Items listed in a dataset

....

(** * Gut-Instincts: metrics evaluation engine and ensemble voter

    Shallow embedding of [src/training/calculate_metrics.py] and
    [src/inference/re_ensemble_inference.py].

    - Python [int] is [Z]; Python [float] is IEEE 754 binary64, taken from
      the Standard Library's [SpecFloat] at precision 53 and [emax] 1024.
    - Python [dict] is an association list in insertion order (the macro
      average sums floats in key order, so the order is part of the model).
    - Exceptions are an error type; code that can raise lives in the
      [result] monad. *)

From Stdlib Require Import ZArith List Ascii String Bool Lia.
From Stdlib Require Import Floats.SpecFloat.
From Stdlib Require Import Sorting.Permutation.
Import ListNotations.

Set Default Proof Using "Type".

Local Open Scope string_scope.
Local Open Scope list_scope.
Local Open Scope Z_scope.

(** ** Decidable equality (Python [==] on str, int and tuples of them) *)

Class EqDec (A : Type) : Type :=
  eq_dec : forall x y : A, {x = y} + {x <> y}.

#[export] Instance string_EqDec : EqDec string := string_dec.
#[export] Instance Z_EqDec : EqDec Z := Z.eq_dec.

#[export] Instance prod_EqDec {A B} `{EqDec A} `{EqDec B} : EqDec (A * B).
Proof.
  intros [a b] [a' b'].
  destruct (eq_dec a a') as [Ha | Ha];
    [destruct (eq_dec b b') as [Hb | Hb] |].
  - left; congruence.
  - right; congruence.
  - right; congruence.
Defined.

#[export] Instance list_EqDec {A} `{EqDec A} : EqDec (list A).
Proof. intros x y. apply (list_eq_dec eq_dec). Defined.

(** [x in l] for a Python list. *)
Definition py_in {A} `{EqDec A} (x : A) (l : list A) : bool :=
  if in_dec eq_dec x l then true else false.

(** ** Python dictionaries, in insertion order *)

Module Dict.
Section Ops.
Context {K V : Type} `{EqDec K}.

Definition t : Type := list (K * V).

(** [d[k]]; [None] stands for [KeyError]. *)
Fixpoint get (d : t) (k : K) : option V :=
  match d with
  | [] => None
  | (k', v) :: r => if eq_dec k k' then Some v else get r k
  end.

(** [k in d] *)
Definition mem (d : t) (k : K) : bool :=
  match get d k with Some _ => true | None => false end.

(** [d[k] = v]: an existing key keeps its position, a new key goes last. *)
Fixpoint set (d : t) (k : K) (v : V) : t :=
  match d with
  | [] => [(k, v)]
  | (k', v') :: r =>
      if eq_dec k k' then (k', v) :: r else (k', v') :: set r k v
  end.

(** [list(d.keys())] *)
Definition keys (d : t) : list K := map fst d.

(** [list(d.values())] *)
Definition values (d : t) : list V := map snd d.
End Ops.
End Dict.

(** ** Python floats: IEEE 754 binary64 *)

Module PyFloat.
Definition prec : Z := 53.
Definition emax : Z := 1024.

Definition float : Type := spec_float.

(** [float(z)] for an int [z], rounded to nearest even. *)
Definition of_Z (z : Z) : float := binary_normalize prec emax z 0 false.

Definition add : float -> float -> float := SFadd prec emax.
Definition mul : float -> float -> float := SFmul prec emax.
Definition div : float -> float -> float := SFdiv prec emax.
Definition ltb : float -> float -> bool := SFltb.

(** The literal [1e-10], i.e. [0x1.b7cdfd9d7bdbbp-34]. *)
Definition eps : float := S754_finite false 7737125245533627 (-86).
End PyFloat.

(** ** Exceptions and the [result] monad *)

(** Which field of a predicted item an illegal-label error names. *)
Inductive role : Type :=
| Label            (* "Illegal label" *)
| SubjectLabel     (* "Illegal subject entity label" *)
| ObjectLabel      (* "Illegal object entity label" *)
| Predicate.       (* "Illegal predicate" *)

Inductive exception : Type :=
| KeyError_field (pmid field : string)
    (* '{pmid} - Not able to find field "{field}" within article' *)
| KeyError_fields (pmid : string)
    (* "{pmid} - Not able to find one or more of the expected fields ..." *)
| NameError (pmid : string) (r : role) (value : string)
    (* "{pmid} - Illegal ... {value} for ..." *)
| KeyError (key : string)
    (* an uncaught dictionary lookup on a string key *)
| KeyError_label
    (* an uncaught lookup of a label in a per-label counter *)
| IndexError
| ZeroDivisionError
| ValueError (msg : string).

Definition result (A : Type) : Type := (exception + A)%type.

Definition raise {A} (e : exception) : result A := inl e.
Definition ok {A} (a : A) : result A := inr a.

Definition bind {A B} (m : result A) (k : A -> result B) : result B :=
  match m with
  | inl e => inl e
  | inr a => k a
  end.

Notation "x <- m ;; k" := (bind m (fun x => k))
  (at level 61, m at next level, right associativity).
Notation "' pat <- m ;; k" := (bind m (fun x => match x with pat => k end))
  (at level 61, pat pattern, m at next level, right associativity).

(** A [for] loop whose body may raise. *)
Fixpoint for_each {S X} (body : S -> X -> result S) (xs : list X) (s : S)
  : result S :=
  match xs with
  | [] => ok s
  | x :: r => s' <- body s x ;; for_each body r s'
  end.

(** ** Lists stored in a dictionary *)

(** [d[k].append(x)], where a missing [k] starts from the empty list (a
    [defaultdict(list)], or a key the code has just set to [[]]). *)
Definition append_at {K X} `{EqDec K} (d : list (K * list X)) (k : K) (x : X)
  : list (K * list X) :=
  Dict.set d k (match Dict.get d k with
                | Some l => l ++ [x]
                | None => [x]
                end).

(** ** Counters *)

Section Counters.
Context {K : Type} `{EqDec K}.

Definition counts : Type := Dict.t (K := K) (V := Z).

(** [if k not in d: d[k] = 0] followed by [d[k] += 1]. *)
Definition bump (d : counts) (k : K) : counts :=
  match Dict.get d k with
  | Some n => Dict.set d k (n + 1)
  | None => Dict.set d k (0 + 1)
  end.

(** [if k in d: d[k] += 1] *)
Definition incr_if_present (d : counts) (k : K) : counts :=
  match Dict.get d k with
  | Some n => Dict.set d k (n + 1)
  | None => d
  end.

(** [d[k] += 1], a [KeyError] when [k] is not a key. *)
Definition incr (d : counts) (k : K) : result counts :=
  match Dict.get d k with
  | Some n => ok (Dict.set d k (n + 1))
  | None => raise KeyError_label
  end.

(** [{k: 0 for k in ks}] *)
Definition zeros (ks : list K) : counts :=
  fold_left (fun d k => Dict.set d k 0) ks [].

(** [sum(d[k] for k in ks)] *)
Definition sum_over (d : counts) (ks : list K) : result Z :=
  for_each
    (fun acc k =>
       match Dict.get d k with
       | Some n => ok (acc + n)
       | None => raise KeyError_label
       end)
    ks 0.
End Counters.

Arguments counts K : clear implicits.

(** ** JSON documents

    The ground truth ([dev.json]) maps a document id to an article whose
    four annotation lists are read field by field (lines 66-73, 151-155,
    235-240, 324-331); the tuples below are what that reading builds.  A
    predicted article and a predicted item may lack any field: [None] is an
    absent key.  Field values have the JSON type of the data set (integer
    offsets, strings elsewhere), on which [int] and [str] change nothing.

    A dictionary read from JSON has distinct keys, so the loop
    [for pmid in predictions.keys()] with its lookup [predictions[pmid]] is
    the loop over the (id, article) pairs. *)

Definition entity_entry : Type := Z * Z * string * string * string.
  (* (start_idx, end_idx, location, text_span, label) *)
Definition binary_tag : Type := string * string.
  (* (subject_label, object_label) *)
Definition ternary_tag : Type := string * string * string.
  (* (subject_label, predicate, object_label) *)
Definition ternary_mention : Type := string * string * string * string * string.
  (* (subject_text_span, subject_label, predicate, object_text_span,
      object_label) *)

Record article : Type := {
  entities : list entity_entry;
  binary_tag_based_relations : list binary_tag;
  ternary_tag_based_relations : list ternary_tag;
  ternary_mention_based_relations : list ternary_mention
}.

Record raw_entity : Type := {
  start_idx : option Z;
  end_idx : option Z;
  location : option string;
  text_span : option string;
  label : option string
}.

Record relation : Type := {
  subject_text_span : option string;
  subject_label : option string;
  predicate : option string;
  object_text_span : option string;
  object_label : option string
}.
(** X14. [sendCommandSequence] posts the commands in order and stops at
    the first request that is rejected, with that rejection: the commands
    after it are not sent.  Each request carries [speed || 200], so an
    entry with speed 0 is sent with speed 200 (no request of a sequence has
    speed 0), whereas [emergencyStop] does send speed 0. *)
Theorem sequence_requests (answers : nat -> Reply) (commands : list Item) (api : Api) :
  ((forall n, n < length commands -> exists data, answers n = Replied data) ->
     fst (sendCommandSequence answers commands api) = Normal tt /\
     posted (effects (snd (sendCommandSequence answers commands api))) =
       posted (effects api) ++ map request_of commands) /\
  (forall k e, k < length commands ->
     (forall n, n < k -> exists data, answers n = Replied data) ->
     answers k = Rejected e ->
     fst (sendCommandSequence answers commands api) = Throw e /\
     posted (effects (snd (sendCommandSequence answers commands api))) =
       posted (effects api) ++ map request_of (take (S k) commands)) /\
  (forall cmd, snd (request_of cmd) <> 0%Z) /\
  (forall c, request_of {| item_command := c; item_speed := Some 0%Z; item_delay := None |}
             = (c, 200%Z)) /\
  (forall reply, posted (effects (snd (emergencyStop reply api))) =
                 posted (effects api) ++ [(Command.stop, 0%Z)]).
Proof.
  split; [apply sequence_all_replied|]. split; [apply sequence_rejected|].
  split; [intros cmd; apply speed_or_default_nonzero|]. split; [done|].
  intros reply. unfold emergencyStop.
  by destruct (sendCommand_posts reply Command.stop (Some 0%Z) api) as (-> & _).
Qed.

(** The sequence of the service's README, against a server that rejects
    the second request. *)
Definition readme_sequence : list Item :=
  [ {| item_command := Command.forward; item_speed := Some 200%Z; item_delay := Some 1000%Z |};
    {| item_command := Command.right; item_speed := Some 150%Z; item_delay := Some 500%Z |};
    {| item_command := Command.stop; item_speed := Some 0%Z; item_delay := None |} ].

Definition fresh : Api := {| baseURL := "http://192.168.0.115:3000"; effects := [] |}.

Lemma sequence_requests_witness :
  posted (effects (snd (sendCommandSequence (fun _ => Replied JNull) readme_sequence fresh)))
    = [(Command.forward, 200%Z); (Command.right, 150%Z); (Command.stop, 200%Z)] /\
  posted (effects (snd (sendCommandSequence
                          (fun n => if Nat.eqb n 1 then Rejected (JError "timeout")
                                    else Replied JNull) readme_sequence fresh)))
    = [(Command.forward, 200%Z); (Command.right, 150%Z)].
Proof.
  split.
  - destruct (sequence_requests (fun _ => Replied JNull) readme_sequence fresh)
      as (Hall & _).
    destruct Hall as [_ Hp]; [intros n _; by exists JNull|]. exact Hp.
  - destruct (sequence_requests
                (fun n => if Nat.eqb n 1 then Rejected (JError "timeout") else Replied JNull)
                readme_sequence fresh) as (_ & Hrej & _).
    destruct (Hrej 1 (JError "timeout")) as [_ Hp].
    + simpl. lia.
    + intros n Hn. exists JNull. destruct n; [done|lia].
    + reflexivity.
    + exact Hp.
Defined.

End CarAPI.

(** * The settings provider

    [providers/CameraProvider.tsx]: the backend URL handed to [connect],
    the production switch, and their copy in the device storage.  Whether
    the storage can be read or written is the host's choice, given to each
    function as [readable] or [writable]. *)

Module Settings.

Definition PRODUCTION_URL : string := "https://iot-backend-uy96.onrender.com".

(** [__DEV__] and [Platform.OS], fixed for a build on a device. *)
Record Build := { dev : bool; os : string }.

Record Provider := {
  backendUrl : string;
  isProduction : bool;
  storage : gmap string string
}.

(** Auto-detect backend URL based on platform (for emulator support) *)
Definition getDefaultBackendUrl (b : Build) : string :=
  if dev b then
    if String.eqb (os b) "android" then "http://10.0.2.2:3000"
    else if String.eqb (os b) "ios" then "http://localhost:3000"
    else "http://192.168.0.115:3000"
  else "http://192.168.0.115:3000".

Definition setBackendUrlState (url : string) (p : Provider) : Provider :=
  {| backendUrl := url; isProduction := isProduction p; storage := storage p |}.
Definition setIsProductionState (v : bool) (p : Provider) : Provider :=
  {| backendUrl := backendUrl p; isProduction := v; storage := storage p |}.
Definition setItem (k v : string) (p : Provider) : Provider :=
  {| backendUrl := backendUrl p; isProduction := isProduction p;
     storage := <[k := v]> (storage p) |}.

(** The state of the first render. *)
Definition mounted (b : Build) (saved : gmap string string) : Provider :=
  {| backendUrl := getDefaultBackendUrl b; isProduction := false; storage := saved |}.

(** Load saved settings from storage *)
Definition loadSavedSettings (readable : bool) (p : Provider) : Provider :=
  if readable then
    let savedBackendUrl := storage p !! "backend_url" in
    let savedIsProduction := storage p !! "is_production" in
    let p := match savedBackendUrl with
             | Some url => if String.eqb url "" then p else setBackendUrlState url p
             | None => p
             end in
    match savedIsProduction with
    | Some saved =>
        let p := setIsProductionState (String.eqb saved "true") p in
        (* If production mode is enabled, use production URL *)
        if String.eqb saved "true" then setBackendUrlState PRODUCTION_URL p else p
    | None => p
    end
  else p.

Definition setBackendUrl (writable : bool) (url : string) (p : Provider) : Provider :=
  let p := setBackendUrlState url p in
  if writable then setItem "backend_url" url p else p.

Definition setIsProduction (b : Build) (writable : bool) (value : bool) (p : Provider)
  : Provider :=
  let p := setIsProductionState value p in
  if writable then
    let p := setItem "is_production" (if value then "true" else "false") p in
    (* Auto-update URL when switching modes *)
    if value then setBackendUrlState PRODUCTION_URL p
    else setBackendUrlState (getDefaultBackendUrl b) p
  else p.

....

## Work instruction
The answer should be a single number: how many lines of the entries hold "counts".

## Answer section
7